The "case" which, unexpectedly presented to her by one of the Hope Hospital physicians, had detained Justine at Hanaford during the month of June, was the means of establishing a friendship between herself and Amherst. They did not meet often, or get to know each other very well; but he saw her occasionally at his mother's and at Mrs. Dressel's, and once he took her out to Westmore, to consult her about the emergency hospital which was to be included among the first improvements there. The expedition had been memorable to both; and when, some two weeks later, Bessy wrote suggesting that she should take Miss Brent to the Adirondacks, it seemed to Amherst that there was no one whom he would rather have his wife choose as her companion.
He was much too busy at the time to cultivate or analyze his feeling for Miss Brent; he rested vaguely in the thought of her, as of the "nicest" girl he had ever met, and was frankly pleased when accident brought them together; but the seeds left in both their minds by these chance encounters had not yet begun to germinate.

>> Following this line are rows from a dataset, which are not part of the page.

(** X15. The related terms of a dominant or emerging theme are the
    (at most five) terms that co-occur most often with its term:
    distinct significant terms other than the term itself, each with
    the count of the graph as its strength, which is at least 1, in
    descending order of strength; a co-occurring term that is left
    out is no stronger than the five that are listed. *)
Theorem related_terms_are_strongest_neighbours (content name : str) :
  exists insights,
    analyze_content content name = Some insights
    /\ let text := skip_metadata content in
       let terms := significant_terms_of (count_terms (extract_terms text)) in
       let cooc := find_cooccurrences text terms [] in
       Forall
         (fun th =>
            let related := related_terms th in
            length related <= 5
            /\ NoDup (map related_term related)
            /\ Forall
                 (fun r =>
                    In (related_term r) terms
                    /\ related_term r <> term th
                    /\ strength r = graph_get cooc (term th) (related_term r)
                    /\ 1 <= strength r)
                 related
            /\ StronglySorted (fun x y => strength y <= strength x) related
            /\ forall t,
                graph_get cooc (term th) t <> 0 ->
                ~ In t (map related_term related) ->
                length related = 5
                /\ Forall
                     (fun r => graph_get cooc (term th) t <= strength r)
                     related)
         (dominant_themes insights ++ emerging_themes insights).
Proof.
  destruct (analyze_content_returns content name) as [tc [_ H]].
  eexists. split; [exact H|]. cbv zeta.
  set (text := skip_metadata content).
  set (tf := count_terms (extract_terms text)).
  set (terms := significant_terms_of tf).
  set (cooc := find_cooccurrences text terms []).
  assert (Hnd : NoDup terms).
  { apply most_common_NoDup, count_terms_NoDup. }
  pose proof (find_cooccurrences_invariant text terms) as Hinv.
  fold cooc in Hinv.
  assert (Hth : forall th,
             In th (dominant_themes (generate_insights tf tc cooc name)
                      ++ emerging_themes (generate_insights tf tc cooc name))
             -> exists e, th = theme_of tc cooc e).
  { intros th Hin. apply reported_themes_In in Hin.
    destruct Hin as [e [_ ->]]. now exists e. }
  apply Forall_forall. intros th Hin. destruct (Hth th Hin) as [e ->].
  rewrite theme_of_related, term_theme_of.
  set (c := neighbours cooc (fst e)).
  assert (Hc : forall x, In x (most_common 5 c) ->
                         positive_counter c
                         /\ snd x = graph_get cooc (fst e) (fst x)
                         /\ 1 <= snd x).
  { intros [t n] Hx. apply most_common_In in Hx.
    apply (neighbours_entries cooc (fst e) t n Hinv Hx). }
  split; [rewrite length_map; unfold most_common; rewrite length_firstn; lia|].
  split.
  { rewrite map_map. cbn [related_of related_term].
    destruct (most_common 5 c) as [|x l] eqn:E; [constructor|].
    destruct (Hc x) as [[Hk _] _]; [now left|]. rewrite <- E.
    apply most_common_NoDup, Hk. }
  split.
  { apply Forall_forall. intros r Hr. apply in_map_iff in Hr.
    destruct Hr as [x [<- Hx]]. cbn [related_of related_term strength].
    destruct (Hc x Hx) as [_ [Hs Hpos]].
    destruct (graph_edge_terms text terms (fst e) (fst x) Hnd)
      as [_ [Hin2 Hne]].
    { fold cooc. rewrite <- Hs. lia. }
    repeat split; auto. }
  split.
  { eapply StronglySorted_map; [|apply most_common_strongly_sorted].
    intros x y Hxy. exact Hxy. }
  intros t Ht Hnot.
  apply neighbours_complete in Ht. fold c in Ht.
  destruct (most_common_rest 5 c _ Ht) as [Hlen Hle].
  { intros Hmc. apply Hnot. rewrite map_map. cbn [related_of related_term].
    apply in_map_iff. exists (t, graph_get cooc (fst e) t). auto. }
  split; [rewrite length_map; exact Hlen|].
  apply Forall_forall. intros r Hr. apply in_map_iff in Hr.
  destruct Hr as [x [<- Hx]]. cbn [related_of strength].
  apply (Hle x Hx).
Qed.

End RelatedTerms.

Section GraphAccumulates.
Context {U : Unicode}.

(** X16. [find_cooccurrences] adds to the graph it is given: every
    entry of the result is the entry of the given graph plus the count
    that the same call puts into an empty graph.  No entry decreases,
    and a symmetric graph stays symmetric. *)
Theorem find_cooccurrences_accumulates (text : str) (terms : list str)
        (g : Graph) :
  (forall a b,
      graph_get (find_cooccurrences text terms g) a b
      = graph_get g a b
        + graph_get (find_cooccurrences text terms []) a b)
  /\ (symmetric g -> symmetric (find_cooccurrences text terms g)).
Proof.
  assert (H : forall a b,
             graph_get (find_cooccurrences text terms g) a b
             = graph_get g a b
               + graph_get (find_cooccurrences text terms []) a b).
  { intros a b. unfold find_cooccurrences, find_cooccurrences_in.
    rewrite !loop_events, !graph_get_events.
    change (graph_get [] a b) with 0. lia. }
  split; [exact H|].
  intros Hg a b. rewrite (H a b), (H b a), (Hg a b).
  unfold find_cooccurrences, find_cooccurrences_in.
  rewrite !loop_events, !graph_get_events.
  change (graph_get [] a b) with 0. change (graph_get [] b a) with 0. lia.
Qed.

End GraphAccumulates.

(** ** The clusters of a text *)

Lemma filter_map_comm {A B : Type} (f : A -> B) (p : B -> bool)
      (l : list A) :
  filter p (map f l) = map f (filter (fun x => p (f x)) l).
Proof.
  induction l as [|x l IH]; simpl; [reflexivity|].
  destruct (p (f x)); simpl; now rewrite IH.
Qed.

Lemma insert_desc_not_nil {A : Type} (lt : A -> A -> bool) (x : A)
      (l : list A) :
  insert_desc lt x l <> [].
Proof. destruct l as [|y l]; simpl; [|destruct (lt x y)]; discriminate. Qed.

Lemma has_related_theme_of tc cooc (e : str * nat) :
  has_related (theme_of tc cooc e) = has_neighbours cooc (fst e).
Proof.
  unfold has_related, has_neighbours. rewrite theme_of_related.
  destruct (neighbours cooc (fst e)) as [|x c]; [reflexivity|].
  unfold most_common. cbn [sort_desc fold_right].
  pose proof (insert_desc_not_nil count_lt x (fold_right (insert_desc count_lt) [] c)).
  destruct (insert_desc count_lt x _); [congruence | reflexivity].
Qed.

Section ClusterFold.
Variable term_frequencies : Counter.

Lemma cluster_step_new (clusters : list Cluster) (processed : list str)
      (theme : Theme) :
  ~ In (term theme) processed ->
  cluster_step term_frequencies (clusters, processed) theme
  = if has_related theme
    then (clusters ++ [cluster_of term_frequencies theme],
          term theme :: processed)
    else (clusters, processed).
Proof.
  intros H. unfold cluster_step, has_related, cluster_of.
  destruct (str_mem (term theme) processed) eqn:E;
    [apply str_mem_In in E; contradiction|].
  destruct (related_terms theme); reflexivity.
Qed.

(** On themes with distinct terms the loop makes one cluster for each
    theme that has related terms, in the order of the themes. *)
Lemma cluster_fold (themes : list Theme) :
  forall clusters processed,
    NoDup (map term themes) ->
    (forall th, In th themes -> ~ In (term th) processed) ->
    fst (fold_left (cluster_step term_frequencies) themes
           (clusters, processed))
    = clusters
        ++ map (cluster_of term_frequencies) (filter has_related themes).
Proof.
  induction themes as [|th themes IH]; intros clusters processed Hnd Hp;
    cbn [fold_left filter map fst]; [now rewrite app_nil_r|].
  inversion Hnd as [|? ? Hth Hnd']; subst.
  rewrite cluster_step_new by (apply Hp; now left).
  destruct (has_related th).
  - rewrite IH; [cbn [map]; now rewrite <- app_assoc | exact Hnd' |].
    intros th' Hin [E | Hin'].
    + apply Hth. rewrite E. now apply in_map.
    + apply (Hp th'); [now right | exact Hin'].
  - apply IH; [exact Hnd'|]. intros th' Hin. apply Hp. now right.
Qed.

End ClusterFold.

Section TextClusters.
Context {U : Unicode}.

So unperceived had been their gradual growth in intimacy that it was a surprise to Amherst to find himself suddenly thinking of her as a means of communication with his wife; but the thought gave him such encouragement that, when he saw Justine in the path before him he went toward her with unusual eagerness.
Justine, on her part, felt an equal pleasure. She knew that Bessy did not expect her husband, and that his prolonged absence had already been the cause of malicious comment at Lynbrook; and she caught at the hope that this sudden return might betoken a more favourable turn of affairs.
"Oh, I am so glad to see you!" she exclaimed; and her tone had the effect of completing his reassurance, his happy sense that she would understand and help him.
"I wanted to see you too," he began confusedly; then, conscious of the intimacy of the phrase, he added with a slight laugh: "The fact is, I'm a culprit looking for a peace-maker."
"A culprit?"
"I've been so tied down at the mills that I didn't know, till yesterday, just when I could break away; and in the hurry of leaving—" He paused again, checked by the impossibility of uttering, to the girl before him, the little conventional falsehoods which formed the small currency of Bessy's circle. Not that any scruple of probity restrained him: in trifling matters he recognized the usefulness of such counters in the social game; but when he was with Justine he always felt the obscure need of letting his real self be seen.
"I was stupid enough not to telegraph," he said, "and I am afraid my wife will think me negligent: she often has to reproach me for my sins of omission, and this time I know they are many."
The girl received this in silence, less from embarrassment than from surprise; for she had already guessed that it was as difficult for Amherst to touch, even lightly, on his private affairs, as it was instinctive with his wife to pour her grievances into any willing ear. Justine's first thought was one of gratification that he should have spoken, and of eagerness to facilitate the saying of whatever he wished to say; but before she could answer he went on hastily: "The fact is, Bessy does not know how complicated the work at Westmore is; and when I caught sight of you just now I was thinking that you are the only one of her friends who has any technical understanding of what I am trying to do, and who might consequently help her to see how hard it is for me to take my hand from the plough."